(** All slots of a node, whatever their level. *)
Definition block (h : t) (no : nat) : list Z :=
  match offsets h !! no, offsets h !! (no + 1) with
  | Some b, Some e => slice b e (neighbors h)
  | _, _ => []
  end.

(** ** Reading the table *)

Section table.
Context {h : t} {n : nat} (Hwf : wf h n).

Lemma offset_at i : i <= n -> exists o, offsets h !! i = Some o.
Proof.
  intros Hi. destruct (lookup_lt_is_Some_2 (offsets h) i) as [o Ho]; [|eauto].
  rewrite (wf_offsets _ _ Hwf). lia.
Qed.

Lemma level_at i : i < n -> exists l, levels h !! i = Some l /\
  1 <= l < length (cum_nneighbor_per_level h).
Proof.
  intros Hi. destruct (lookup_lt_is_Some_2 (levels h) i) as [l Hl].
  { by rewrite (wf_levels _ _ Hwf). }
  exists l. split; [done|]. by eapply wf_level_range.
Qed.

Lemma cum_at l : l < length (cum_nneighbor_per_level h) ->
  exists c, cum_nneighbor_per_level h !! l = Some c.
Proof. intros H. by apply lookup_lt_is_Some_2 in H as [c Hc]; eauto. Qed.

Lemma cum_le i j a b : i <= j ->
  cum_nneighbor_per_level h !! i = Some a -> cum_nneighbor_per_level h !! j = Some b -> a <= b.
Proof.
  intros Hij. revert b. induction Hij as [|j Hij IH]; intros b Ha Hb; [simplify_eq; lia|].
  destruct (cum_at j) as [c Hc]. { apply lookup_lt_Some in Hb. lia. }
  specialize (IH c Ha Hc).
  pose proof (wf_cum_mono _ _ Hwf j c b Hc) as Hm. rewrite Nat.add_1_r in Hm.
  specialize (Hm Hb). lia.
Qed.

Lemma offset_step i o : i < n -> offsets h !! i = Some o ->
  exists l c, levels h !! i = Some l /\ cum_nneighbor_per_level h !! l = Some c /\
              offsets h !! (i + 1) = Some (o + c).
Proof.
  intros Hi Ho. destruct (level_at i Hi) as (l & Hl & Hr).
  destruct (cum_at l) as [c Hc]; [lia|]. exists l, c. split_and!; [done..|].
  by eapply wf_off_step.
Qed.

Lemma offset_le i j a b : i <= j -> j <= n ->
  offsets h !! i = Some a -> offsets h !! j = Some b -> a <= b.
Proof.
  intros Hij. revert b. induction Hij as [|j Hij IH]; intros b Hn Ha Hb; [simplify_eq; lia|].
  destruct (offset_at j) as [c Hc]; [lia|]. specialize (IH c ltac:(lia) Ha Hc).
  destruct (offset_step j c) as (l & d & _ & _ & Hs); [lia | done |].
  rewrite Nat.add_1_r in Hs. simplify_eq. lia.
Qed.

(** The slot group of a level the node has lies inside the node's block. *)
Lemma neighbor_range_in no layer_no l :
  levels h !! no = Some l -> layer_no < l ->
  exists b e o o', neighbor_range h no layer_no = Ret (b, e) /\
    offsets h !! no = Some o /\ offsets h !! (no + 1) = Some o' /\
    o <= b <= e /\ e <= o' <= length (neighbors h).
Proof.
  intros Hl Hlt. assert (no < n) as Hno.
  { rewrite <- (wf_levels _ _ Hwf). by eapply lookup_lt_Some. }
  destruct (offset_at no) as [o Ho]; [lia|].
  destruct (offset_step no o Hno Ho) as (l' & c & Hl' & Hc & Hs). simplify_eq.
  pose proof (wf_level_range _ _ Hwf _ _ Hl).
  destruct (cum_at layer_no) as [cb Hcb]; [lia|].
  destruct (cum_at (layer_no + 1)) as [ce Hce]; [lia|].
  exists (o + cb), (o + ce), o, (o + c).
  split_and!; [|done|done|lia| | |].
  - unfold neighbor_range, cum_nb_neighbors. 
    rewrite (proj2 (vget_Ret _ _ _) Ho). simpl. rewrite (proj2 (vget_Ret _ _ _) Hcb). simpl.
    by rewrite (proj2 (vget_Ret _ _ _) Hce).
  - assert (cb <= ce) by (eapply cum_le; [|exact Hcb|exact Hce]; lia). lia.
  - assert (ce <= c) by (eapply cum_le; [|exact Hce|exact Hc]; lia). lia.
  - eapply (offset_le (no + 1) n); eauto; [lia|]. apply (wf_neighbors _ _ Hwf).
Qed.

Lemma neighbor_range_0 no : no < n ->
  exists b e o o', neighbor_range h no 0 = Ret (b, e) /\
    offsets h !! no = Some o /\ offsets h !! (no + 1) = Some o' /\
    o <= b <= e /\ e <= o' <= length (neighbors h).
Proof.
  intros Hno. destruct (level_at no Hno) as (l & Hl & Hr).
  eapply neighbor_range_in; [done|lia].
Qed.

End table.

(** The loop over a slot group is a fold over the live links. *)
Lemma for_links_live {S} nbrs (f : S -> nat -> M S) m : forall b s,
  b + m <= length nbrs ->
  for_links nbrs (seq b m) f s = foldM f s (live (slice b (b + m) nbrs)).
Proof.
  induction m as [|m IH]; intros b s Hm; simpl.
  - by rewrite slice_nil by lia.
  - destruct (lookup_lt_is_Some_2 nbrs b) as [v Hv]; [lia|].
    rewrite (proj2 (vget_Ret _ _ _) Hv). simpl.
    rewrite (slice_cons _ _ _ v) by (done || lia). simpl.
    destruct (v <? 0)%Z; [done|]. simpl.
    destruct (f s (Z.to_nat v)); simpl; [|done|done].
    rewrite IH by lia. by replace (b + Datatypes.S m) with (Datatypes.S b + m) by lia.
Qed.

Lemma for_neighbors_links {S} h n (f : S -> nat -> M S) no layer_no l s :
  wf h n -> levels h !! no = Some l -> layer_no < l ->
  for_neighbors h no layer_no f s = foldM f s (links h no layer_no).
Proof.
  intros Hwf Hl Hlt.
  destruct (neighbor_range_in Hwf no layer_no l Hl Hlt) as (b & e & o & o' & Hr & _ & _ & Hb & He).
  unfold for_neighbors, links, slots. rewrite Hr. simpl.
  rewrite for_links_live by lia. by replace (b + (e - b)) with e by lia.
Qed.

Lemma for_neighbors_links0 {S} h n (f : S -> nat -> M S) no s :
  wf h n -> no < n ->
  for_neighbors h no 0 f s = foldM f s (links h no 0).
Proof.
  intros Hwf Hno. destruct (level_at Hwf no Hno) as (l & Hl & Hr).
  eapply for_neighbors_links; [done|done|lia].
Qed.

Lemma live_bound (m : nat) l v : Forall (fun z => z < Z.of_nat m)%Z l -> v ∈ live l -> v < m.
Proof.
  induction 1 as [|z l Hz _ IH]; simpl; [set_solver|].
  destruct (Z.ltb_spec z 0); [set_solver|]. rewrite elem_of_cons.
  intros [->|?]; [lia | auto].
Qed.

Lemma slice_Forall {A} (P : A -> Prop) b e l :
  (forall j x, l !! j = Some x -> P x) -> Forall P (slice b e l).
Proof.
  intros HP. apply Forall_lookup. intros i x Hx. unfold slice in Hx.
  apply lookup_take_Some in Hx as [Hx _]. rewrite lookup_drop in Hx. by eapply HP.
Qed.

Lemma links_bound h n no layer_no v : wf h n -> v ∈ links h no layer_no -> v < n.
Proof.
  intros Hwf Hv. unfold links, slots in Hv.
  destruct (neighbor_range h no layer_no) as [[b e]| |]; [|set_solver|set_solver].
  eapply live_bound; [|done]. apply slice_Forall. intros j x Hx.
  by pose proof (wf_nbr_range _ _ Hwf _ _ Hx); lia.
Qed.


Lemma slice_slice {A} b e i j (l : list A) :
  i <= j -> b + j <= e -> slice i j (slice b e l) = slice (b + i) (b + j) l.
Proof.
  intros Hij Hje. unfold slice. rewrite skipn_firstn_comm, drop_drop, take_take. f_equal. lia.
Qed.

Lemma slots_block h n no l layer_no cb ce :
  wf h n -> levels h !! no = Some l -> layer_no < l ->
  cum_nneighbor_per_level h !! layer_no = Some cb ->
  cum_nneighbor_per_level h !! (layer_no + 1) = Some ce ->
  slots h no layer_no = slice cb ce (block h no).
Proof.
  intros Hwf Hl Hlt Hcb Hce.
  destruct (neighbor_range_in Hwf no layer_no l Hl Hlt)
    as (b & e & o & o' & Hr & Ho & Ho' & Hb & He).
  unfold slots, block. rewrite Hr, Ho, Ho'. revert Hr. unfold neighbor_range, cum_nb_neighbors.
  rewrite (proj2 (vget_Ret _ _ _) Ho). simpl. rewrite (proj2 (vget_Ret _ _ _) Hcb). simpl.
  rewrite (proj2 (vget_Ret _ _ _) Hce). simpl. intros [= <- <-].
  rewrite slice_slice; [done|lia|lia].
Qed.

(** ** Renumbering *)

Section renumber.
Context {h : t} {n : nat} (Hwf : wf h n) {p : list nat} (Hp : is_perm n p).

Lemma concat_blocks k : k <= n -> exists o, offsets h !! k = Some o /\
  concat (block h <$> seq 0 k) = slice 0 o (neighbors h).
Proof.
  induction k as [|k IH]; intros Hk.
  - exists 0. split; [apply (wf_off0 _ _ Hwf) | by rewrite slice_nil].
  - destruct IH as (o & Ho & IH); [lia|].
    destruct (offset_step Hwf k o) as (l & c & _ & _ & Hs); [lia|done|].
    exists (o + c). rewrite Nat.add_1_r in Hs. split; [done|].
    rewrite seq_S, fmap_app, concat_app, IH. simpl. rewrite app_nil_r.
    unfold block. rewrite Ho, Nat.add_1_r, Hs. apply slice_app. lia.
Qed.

+ + + + + + +

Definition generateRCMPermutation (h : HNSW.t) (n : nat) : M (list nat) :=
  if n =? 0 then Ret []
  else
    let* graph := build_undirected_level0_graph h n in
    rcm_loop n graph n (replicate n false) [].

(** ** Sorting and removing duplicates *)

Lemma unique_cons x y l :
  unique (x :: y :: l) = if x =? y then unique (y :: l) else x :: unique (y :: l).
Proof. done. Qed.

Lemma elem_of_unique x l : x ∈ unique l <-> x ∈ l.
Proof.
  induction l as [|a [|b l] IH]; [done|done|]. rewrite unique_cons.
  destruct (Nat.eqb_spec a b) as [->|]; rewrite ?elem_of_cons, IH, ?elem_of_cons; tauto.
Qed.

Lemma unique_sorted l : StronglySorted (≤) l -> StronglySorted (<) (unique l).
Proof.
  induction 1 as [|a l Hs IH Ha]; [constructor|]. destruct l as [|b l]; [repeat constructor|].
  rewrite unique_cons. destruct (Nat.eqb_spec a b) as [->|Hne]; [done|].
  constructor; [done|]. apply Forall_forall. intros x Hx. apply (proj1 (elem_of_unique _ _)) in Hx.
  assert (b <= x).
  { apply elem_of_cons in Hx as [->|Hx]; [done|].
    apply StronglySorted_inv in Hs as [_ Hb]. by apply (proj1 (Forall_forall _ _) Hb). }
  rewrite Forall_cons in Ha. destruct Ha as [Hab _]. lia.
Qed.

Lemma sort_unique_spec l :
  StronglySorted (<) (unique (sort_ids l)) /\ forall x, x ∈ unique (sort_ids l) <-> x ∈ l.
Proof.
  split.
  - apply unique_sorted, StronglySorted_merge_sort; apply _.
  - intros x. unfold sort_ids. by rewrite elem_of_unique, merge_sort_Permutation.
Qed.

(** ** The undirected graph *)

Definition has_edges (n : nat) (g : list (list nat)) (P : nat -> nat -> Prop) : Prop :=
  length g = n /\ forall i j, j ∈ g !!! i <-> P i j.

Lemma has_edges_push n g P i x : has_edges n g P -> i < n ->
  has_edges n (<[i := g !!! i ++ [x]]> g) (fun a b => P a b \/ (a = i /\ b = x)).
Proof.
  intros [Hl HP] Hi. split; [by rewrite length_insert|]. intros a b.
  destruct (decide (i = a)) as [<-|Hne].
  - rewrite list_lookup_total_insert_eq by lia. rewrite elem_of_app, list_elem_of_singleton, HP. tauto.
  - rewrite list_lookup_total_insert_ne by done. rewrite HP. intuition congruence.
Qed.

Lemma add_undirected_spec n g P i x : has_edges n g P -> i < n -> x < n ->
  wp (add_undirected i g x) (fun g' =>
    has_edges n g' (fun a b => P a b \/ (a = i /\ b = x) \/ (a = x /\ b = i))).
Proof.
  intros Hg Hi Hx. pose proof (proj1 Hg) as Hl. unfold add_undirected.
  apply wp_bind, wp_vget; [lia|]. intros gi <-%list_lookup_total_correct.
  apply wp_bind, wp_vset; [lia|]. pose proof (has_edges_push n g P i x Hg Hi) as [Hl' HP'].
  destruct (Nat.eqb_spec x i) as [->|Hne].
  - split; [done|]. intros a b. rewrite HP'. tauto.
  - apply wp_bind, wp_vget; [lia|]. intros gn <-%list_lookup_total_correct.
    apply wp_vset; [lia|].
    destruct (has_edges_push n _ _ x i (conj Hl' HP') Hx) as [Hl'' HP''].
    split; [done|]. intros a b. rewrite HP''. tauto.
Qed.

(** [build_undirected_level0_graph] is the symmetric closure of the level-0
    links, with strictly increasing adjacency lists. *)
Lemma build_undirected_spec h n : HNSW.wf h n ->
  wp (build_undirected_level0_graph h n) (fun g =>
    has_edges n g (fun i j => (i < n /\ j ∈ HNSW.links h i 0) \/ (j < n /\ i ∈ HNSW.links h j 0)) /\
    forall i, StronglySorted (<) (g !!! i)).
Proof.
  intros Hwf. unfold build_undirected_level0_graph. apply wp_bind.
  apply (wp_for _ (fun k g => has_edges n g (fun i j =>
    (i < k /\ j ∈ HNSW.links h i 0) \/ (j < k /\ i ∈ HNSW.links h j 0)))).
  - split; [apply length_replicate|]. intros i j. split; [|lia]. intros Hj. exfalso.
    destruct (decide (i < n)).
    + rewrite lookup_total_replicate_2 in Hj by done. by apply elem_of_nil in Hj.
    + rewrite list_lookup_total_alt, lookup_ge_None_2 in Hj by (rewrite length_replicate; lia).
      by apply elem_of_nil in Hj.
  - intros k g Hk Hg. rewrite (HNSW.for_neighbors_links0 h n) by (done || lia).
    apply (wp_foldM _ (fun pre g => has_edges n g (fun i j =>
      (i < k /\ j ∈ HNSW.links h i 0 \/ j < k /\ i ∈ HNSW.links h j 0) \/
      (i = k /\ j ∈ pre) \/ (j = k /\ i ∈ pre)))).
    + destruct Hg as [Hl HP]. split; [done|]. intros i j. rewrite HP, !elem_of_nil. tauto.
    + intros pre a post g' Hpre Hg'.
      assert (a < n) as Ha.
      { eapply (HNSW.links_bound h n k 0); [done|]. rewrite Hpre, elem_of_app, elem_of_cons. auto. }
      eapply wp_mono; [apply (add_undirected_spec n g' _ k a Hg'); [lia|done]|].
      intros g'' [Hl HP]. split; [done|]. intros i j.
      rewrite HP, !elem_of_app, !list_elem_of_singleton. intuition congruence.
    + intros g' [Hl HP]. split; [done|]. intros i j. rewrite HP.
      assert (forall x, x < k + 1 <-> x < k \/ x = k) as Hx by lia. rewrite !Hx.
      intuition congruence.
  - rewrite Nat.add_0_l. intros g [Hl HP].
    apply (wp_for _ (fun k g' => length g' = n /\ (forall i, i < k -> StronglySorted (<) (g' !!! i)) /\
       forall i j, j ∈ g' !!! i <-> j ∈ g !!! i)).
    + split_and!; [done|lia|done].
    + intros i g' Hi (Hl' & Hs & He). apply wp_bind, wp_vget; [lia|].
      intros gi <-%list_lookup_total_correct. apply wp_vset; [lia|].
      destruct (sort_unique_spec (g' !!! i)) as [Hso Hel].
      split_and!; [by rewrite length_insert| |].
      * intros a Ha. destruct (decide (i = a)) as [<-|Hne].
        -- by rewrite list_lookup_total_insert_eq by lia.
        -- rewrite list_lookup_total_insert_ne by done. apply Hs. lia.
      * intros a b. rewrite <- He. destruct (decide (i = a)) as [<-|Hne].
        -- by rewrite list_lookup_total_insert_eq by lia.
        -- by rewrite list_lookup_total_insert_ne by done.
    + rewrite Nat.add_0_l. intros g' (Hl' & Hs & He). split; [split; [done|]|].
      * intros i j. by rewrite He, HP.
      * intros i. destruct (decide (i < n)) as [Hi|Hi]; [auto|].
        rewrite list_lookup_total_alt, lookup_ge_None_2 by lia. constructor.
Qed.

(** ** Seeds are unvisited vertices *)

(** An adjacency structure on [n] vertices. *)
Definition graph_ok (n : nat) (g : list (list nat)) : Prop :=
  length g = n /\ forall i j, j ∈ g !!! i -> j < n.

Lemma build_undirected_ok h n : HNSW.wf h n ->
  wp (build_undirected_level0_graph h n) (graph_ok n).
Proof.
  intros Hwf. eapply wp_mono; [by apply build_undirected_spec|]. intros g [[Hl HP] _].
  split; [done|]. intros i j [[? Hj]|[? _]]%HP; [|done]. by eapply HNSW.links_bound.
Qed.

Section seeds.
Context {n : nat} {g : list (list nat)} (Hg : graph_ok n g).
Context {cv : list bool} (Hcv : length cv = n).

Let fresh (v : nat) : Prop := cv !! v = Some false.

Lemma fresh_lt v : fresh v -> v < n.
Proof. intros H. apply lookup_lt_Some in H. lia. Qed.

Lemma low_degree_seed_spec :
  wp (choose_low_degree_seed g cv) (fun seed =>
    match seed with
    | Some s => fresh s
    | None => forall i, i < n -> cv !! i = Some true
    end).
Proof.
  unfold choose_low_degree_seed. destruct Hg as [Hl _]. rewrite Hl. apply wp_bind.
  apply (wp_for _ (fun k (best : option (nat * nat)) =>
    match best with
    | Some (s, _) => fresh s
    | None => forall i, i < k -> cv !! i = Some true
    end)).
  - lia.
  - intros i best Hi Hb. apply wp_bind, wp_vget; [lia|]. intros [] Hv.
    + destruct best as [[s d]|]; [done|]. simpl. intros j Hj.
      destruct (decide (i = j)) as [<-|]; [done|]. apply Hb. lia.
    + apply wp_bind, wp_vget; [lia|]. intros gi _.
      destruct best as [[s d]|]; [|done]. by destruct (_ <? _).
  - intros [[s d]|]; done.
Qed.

+ + + + + + +

- _WORK TO COMPLETE_
Your task for the entries above: copy exactly the span starting with the line with "(** All slots" and going on through the line with "Section table.", both lines included, and nothing else.

- _ANSWER TO THIS TASK_
(** All slots of a node, whatever their level. *)
Definition block (h : t) (no : nat) : list Z :=
  match offsets h !! no, offsets h !! (no + 1) with
  | Some b, Some e => slice b e (neighbors h)
  | _, _ => []
  end.

(** ** Reading the table *)

Section table.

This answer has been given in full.